Book Read Free

James Madison: A Life Reconsidered

Page 47

by Lynne Cheney


  Twice the British were repulsed, Jackson reported, “and twice they formed again and renewed the assault. At length, however, cut to pieces, they fled in confusion from the field, leaving it covered with their dead.” Jackson estimated that some twenty-six hundred British troops had been killed, wounded, or captured. On the American side seven were killed and six wounded.39

  On February 13, 1815, delegates from the Hartford Convention arrived in the capital to ensure that their dissatisfactions were known, but Jackson’s victory overshadowed them, particularly since news of it was followed by word that a peace treaty had been signed in Ghent—two weeks before the Battle of New Orleans. On February 14, Secretary Monroe appeared at the Octagon House with an official copy, and on February 15, 1815, it was laid before the Senate. “Americans, Rejoice!” proclaimed the National Intelligencer. “Republicans, rejoice!” “Federalists, rejoice!” But it was hard for the Hartford delegates to feel much joy. They were condemned to wandering the celebrations of Washington largely unnoticed—which was not how they had thought things would be. They had expected the president to invite them to dine, and when they had to settle for attending a reception, they were mightily miffed. “What a mean and contemptible little blackguard,” Harrison Gray Otis, the delegation leader, said of the president.40

  The peace treaty was an agreement to restore matters to the state they had been in before the war, which for critics then and since has been the main point: the War of 1812 accomplished nothing. The Treaty of Ghent, the argument goes, failed to address the main reasons that Madison had cited for going to war, namely, impressment and onerous Orders in Council, thus rendering the struggle futile. But the world had changed since Madison had invited Congress to declare war. Napoleon was on Elba. Britain was no longer at war with France, which meant it was no longer desperate to impress men into the Royal Navy and seize American ships. In these changed circumstances, the importance of assurances about these matters had lessened considerably.

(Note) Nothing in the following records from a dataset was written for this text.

(* ===== verification/ChatGate.v ===== *)
(** The sanctions and the spam gate in front of a chat message, the bans at login, and the
    authority that commands need. *)

From Stdlib Require Import Sorting.Sorted.
From S2P Require Import Prelude Text ProtocolErrors Utf8 ChatText ChatState ChatCore ChatViews ChatRooms ChatCommands ChatSend ChatAdmin ChatInv ChatConsistency ChatProps.

Section gate.
  Context `{!ChatEnv}.

(** ** Sanctions *)

Definition active (table : gmap string TimedPenalty) (u : string) (now : Z) : Prop :=
  exists p, table !! u = Some p /\ now < p.(expires_at).

Lemma penalty_check_spec now u table text :
  text <> EmptyString ->
  ((penalty_check now u table text).2 <> EmptyString <-> active table u now)
  /\ (forall v t, now <= t -> active (penalty_check now u table text).1 v t <-> active table v t)
  /\ (forall v, v <> u -> (penalty_check now u table text).1 !! v = table !! v).
Proof.
  intros Htext. unfold penalty_check, active. destruct (table !! u) as [p|] eqn:Hp.
  - destruct (Z.leb_spec p.(expires_at) now) as [Hle|Hgt]; cbn [fst snd].
    + split_and!.
      * split; [done|]. intros (q & Hq & Hlt). simplify_eq. lia.
      * intros v t Ht. destruct (decide (v = u)) as [->|Hne].
        -- rewrite lookup_delete_eq, Hp. split; [by intros (q & [=] & _)|]. intros (q & [= <-] & Hq). lia.
        -- by rewrite lookup_delete_ne.
      * intros v Hv. by rewrite lookup_delete_ne.
    + split_and!; [|done|done]. split; [intros _; eauto|]. intros _. by case_bool_decide.
  - split_and!; [|done|done]. split; [done|]. by intros (q & [=] & _).
Qed.

(** The tables of sanctions and of names after the gate's checks. *)
Definition checked (x now : Z) (s : State) : State :=
  let u := name_or_guest s x in
  set_banned_users (penalty_check now u s.(moderation).(banned_users) "temporarily banned").1
    (set_muted_users (penalty_check now u s.(moderation).(muted_users) "temporarily muted").1 s).

(** No sanction holds against the sender at the time. *)
Definition unsanctioned (s : State) (u : string) (now : Z) : Prop :=
  ~ active s.(moderation).(banned_users) u now /\ ~ active s.(moderation).(muted_users) u now.

Lemma gate_section_cases x now al s :
  let u := name_or_guest s x in
  u <> "guest"%string ->
  (active s.(moderation).(banned_users) u now
   /\ (exists why, (gate_section x now al s).2 = Banned why) /\ (gate_section x now al s).1.1 = checked x now s)
  \/ (~ active s.(moderation).(banned_users) u now /\ active s.(moderation).(muted_users) u now
   /\ (exists why, (gate_section x now al s).2 = Muted why) /\ (gate_section x now al s).1.1 = checked x now s)
  \/ (unsanctioned s u now
   /\ (gate_section x now al s).1.1 = (spam_check u now al (checked x now s)).1
   /\ (gate_section x now al s).2 = (spam_check u now al (checked x now s)).2).
Proof.
  cbv zeta. intros Hg. unfold gate_section, checked, unsanctioned. rewrite bool_decide_false by done.
  destruct (penalty_check_spec now (name_or_guest s x) s.(moderation).(muted_users) "temporarily muted")
    as (Hm & _); [done|].
  destruct (penalty_check_spec now (name_or_guest s x) s.(moderation).(banned_users) "temporarily banned")
    as (Hb & _); [done|].
  destruct (penalty_check now _ s.(moderation).(muted_users) _) as [mu muted]. cbn [fst snd] in *. cbn.
  destruct (penalty_check now _ s.(moderation).(banned_users) _) as [bu banned]. cbn [fst snd] in *.
  case_bool_decide as Hbe; [left; naive_solver|]. right.
  case_bool_decide as Hme; [left; naive_solver|]. right.
  destruct (spam_check _ _ _ _) as [s' g]. split; [split; naive_solver|done].
Qed.

(** ** The spam gate *)

Lemma checked_view x now s :
  (checked x now s).(session_tables) = s.(session_tables)
  /\ (checked x now s).(settings) = s.(settings)
  /\ (checked x now s).(moderation).(spam_events) = s.(moderation).(spam_events)
  /\ (checked x now s).(moderation).(spam_violations) = s.(moderation).(spam_violations)
  /\ (checked x now s).(room_tables) = s.(room_tables).
Proof. done. Qed.

Lemma checked_active x now s u t :
  now <= t ->
  (active (checked x now s).(moderation).(banned_users) u t <-> active s.(moderation).(banned_users) u t)
  /\ (active (checked x now s).(moderation).(muted_users) u t <-> active s.(moderation).(muted_users) u t).
Proof. intros Ht. split; apply penalty_check_spec; done. Qed.

Lemma drop_old_spec cutoff events :
  exists old, events = old ++ drop_old cutoff events /\ Forall (fun e => e < cutoff) old.
Proof.
  induction events as [|e events (old & Ho & Hf)]; simpl; [by exists []|].
  destruct (Z.ltb_spec e cutoff); [|by exists []].
  exists (e :: old). simpl. rewrite <- Ho. split; [done|by constructor].
Qed.
(** The history leaves the settings alone. *)
Lemma recent_messages_settings cfg x room :
  crit_all (fun _ s s' => s.(settings) = cfg -> s'.(settings) = cfg) (recent_messages x room).
Proof.
  assert (Hcache : forall rid m, crit_all (fun _ s s' => s.(settings) = cfg -> s'.(settings) = cfg) (cache_recent_message rid m))
    by (intros; unfold cache_recent_message, reads; repeat first [crit_step|split; [done|done]]).
  assert (Hrows : forall rid l acc, crit_all (fun _ s s' => s.(settings) = cfg -> s'.(settings) = cfg) (add_rows rid l acc)).
  { intros rid l. induction l as [|m l IH]; intros acc; cbn [add_rows]; [done|]. repeat first [apply Hcache|apply IH|crit_step]. }
  assert (Heach : forall l, crit_all (fun _ s s' => s.(settings) = cfg -> s'.(settings) = cfg) (load_each l)).
  { induction l as [|i l IH]; cbn [load_each]; [done|]. repeat first [apply IH|crit_step]. }
  unfold recent_messages, db_history, load_recent_messages_from_cache, ensure_room_id_ci, reads.
  repeat first [apply Hrows|apply Heach|crit_step|split; [done|done]].
  destruct (_ !! room); done.
Qed.

(** Whatever Redis has cached and the database returns, the history in a snapshot has
    distinct messages, and no more than [recent_history_limit] of them. *)
Theorem snapshot_history_bounded {W} (world : forall R : Set, query R -> W -> R * W) al x room s w r :
  (forall R (q : query R) w, history_answers R q (world R q w).1) ->
  0 <= s.(settings).(recent_limit) ->
  (exec world al (recent_messages x room) s w).2 = Some r ->
  history_ok s.(settings).(recent_limit) r.2.
Proof.
  intros Hw H0. apply (exec_ensures history_answers s.(settings) world al (fun r => history_ok s.(settings).(recent_limit) r.2)); [done| |done|].
  - apply recent_messages_settings.
  - unfold recent_messages. do 2 (apply ensures_skip; intros ?).
    apply (ensures_bind _ _ (fun c => forall l, c = Some l -> zlen l <= s.(settings).(recent_limit))).
    { destruct (_ && _); [by apply load_cache_ensures|by cbn]. }
    intros cached Hc. apply ensures_skip. intros limit. cbv zeta.
    assert (zlen (default [] cached) <= s.(settings).(recent_limit)) as Hl
      by (destruct cached as [l|]; [by apply Hc|cbn; lia]).
    destruct (dedup_ids_spec ∅ (default [] cached)) as (H1 & _ & H3).
    destruct (_ && _).
    + apply db_history_ensures; [done|lia|done].
    + cbn. split; [done|lia].
Qed.
End history.

(** ** An example with cache and database *)

(** Messages 1 to 10 of a room in the database, the last three also in the cache, newest
    first; the cached payload of a message is its number. *)
Definition history_env : ChatEnv := {|
  weak_order := @weak_order example_env;
  weak_order_perm := @weak_order_perm example_env;
  table_order := @table_order example_env;
  table_order_perm := @table_order_perm example_env;
  session_id := @session_id example_env;
  remote_ip := @remote_ip example_env;
  redis_ := true;
  db_pool_ := true;
  redis_pubsub_enabled_ := false;
  gateway_id_ := "gw-default";
  presence_prefix := EmptyString;
  admin_users_ := ∅;
  wb_enabled := false;
  stream_key := EmptyString;
  fetch_factor := 3;
  cache_ttl_sec := 3600;
  sha256 := @sha256 example_env;
  std_hash := @std_hash example_env;
  serialize_message m := Some (pretty m.(msg_id));
  parse_message p := (fun v => mkSnapshotMessage v "alice" EmptyString 0) <$> strtoull p;
|}.

Definition history_rows : list (Z * option string * string * Z) :=
  (fun i => (i, Some "alice"%string, EmptyString, 0)) <$> [1; 2; 3; 4; 5; 6; 7; 8; 9; 10].

(** The world's state is the cached list. *)
Definition history_world (R : Set) (q : query R) (w : list string) : R * list string :=
  match q in query R return R * list string with
  | RedisLRange _ start stop => (Val (Some (take (Z.to_nat (stop - start + 1)) (drop (Z.to_nat start) w))), w)
  | RedisMGet ks => (Val (Some (map (fun k => Some (str_drop 4 k)) ks)), w)
  | RedisSetEx _ _ _ => (Val true, w)
  | RedisLPushTrim _ v maxlen => (Val true, take (Z.to_nat maxlen) (v :: w))
  | DbBegin => (Val tt, w)
  | DbCommit => (Val tt, w)
  | DbFindRoom _ => (Val (Some "r1"%string), w)
  | DbGetLastId _ => (Val 10, w)
  | DbGetLastSeen _ _ => (Val None, w)
  | DbFetchRecent _ since limit =>
      (Val (take (Z.to_nat limit) (filter (fun row => since < row_id row) history_rows)), w)
  | q => ((example_world _ q 5).1, w)
  end.

Lemma history_world_answers R (q : query R) w : history_answers R q (history_world R q w).1.
Proof.
  destruct q; cbn [history_answers history_world fst]; try done.
  - intros l [= <-]. rewrite length_take. lia.
  - intros rows [= <-]. eapply sublist_NoDup; [|apply fmap_sublist; etrans; [apply sublist_take|apply sublist_filter]].
    by apply (bool_decide_unpack _).
Qed.

Definition example_history : option (Z * list SnapshotMessage) :=
  (exec history_world {[1]} (@recent_messages history_env 1 "lobby") (empty_State default_settings)
     ["10"; "9"; "8"]%string).2.

Lemma snapshot_history_bounded_witness :
  match example_history with Some r => history_ok 20 r.2 | None => False end.
Proof.
  destruct example_history as [r|] eqn:E; [|by vm_compute in E].
  apply (@snapshot_history_bounded history_env _ history_world {[1]} 1 "lobby" (empty_State default_settings)
           ["10"; "9"; "8"]%string); [apply history_world_answers|done|exact E].
Defined.

(** The history is not in the order of the messages: what the database adds is older than
    the cached messages but follows them; and the cache is repaired by pushing the older
    messages in front of the newer ones, where the next reader expects the newest. *)
Lemma history_out_of_order :
  option_map (fun r => map msg_id r.2) example_history = Some [8; 9; 10; 1; 2; 3; 4; 5; 6; 7]
  /\ (exec history_world {[1]} (@recent_messages history_env 1 "lobby") (empty_State default_settings)
       ["10"; "9"; "8"]%string).1.1.2 = ["7"; "6"; "5"; "4"; "3"; "2"; "1"; "10"; "9"; "8"]%string.
Proof. by vm_compute. Qed.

  The War of 1812 had a most significant impact on the course of American expansion. The defeat of Tecumseh at the Battle of the Thames led to consolidated American control over the Northwest Territory, thus encouraging further settlement there. Treaties following the victory of Andrew Jackson over the Creeks at Horseshoe Bend would open up large swaths of the South. But good fortune for those eager to settle new lands was a tragedy for Indians, who from time untold had lived on those lands. At the end of 1818, John C. Calhoun, who had become secretary of war, reported to Congress that tribes east of the Mississippi “have in a great measure ceased to be an object of terror and have become that of commiseration.”41

  In waging the War of 1812, Americans had almost immediately shown that despite the small size of their navy, they had the potential to be a great sea power. And though it took some time, the United States ultimately demonstrated the strength it could field in a land force. In late 1814, a British writer offered this perspective in the prestigious Edinburgh Review:

  We have been worsted in most of our naval encounters and baffled in most of our enterprises by land. With a naval force on their coast exceeding that of the enemy in the proportion of ten to one we have lost two out of three of all the sea fights in which we have been engaged and at least three times as many men as our opponent while their privateers swarm unchecked round all our settlements and even on the coast of Europe and have already made prize of more than seventeen hundred of our merchant vessels.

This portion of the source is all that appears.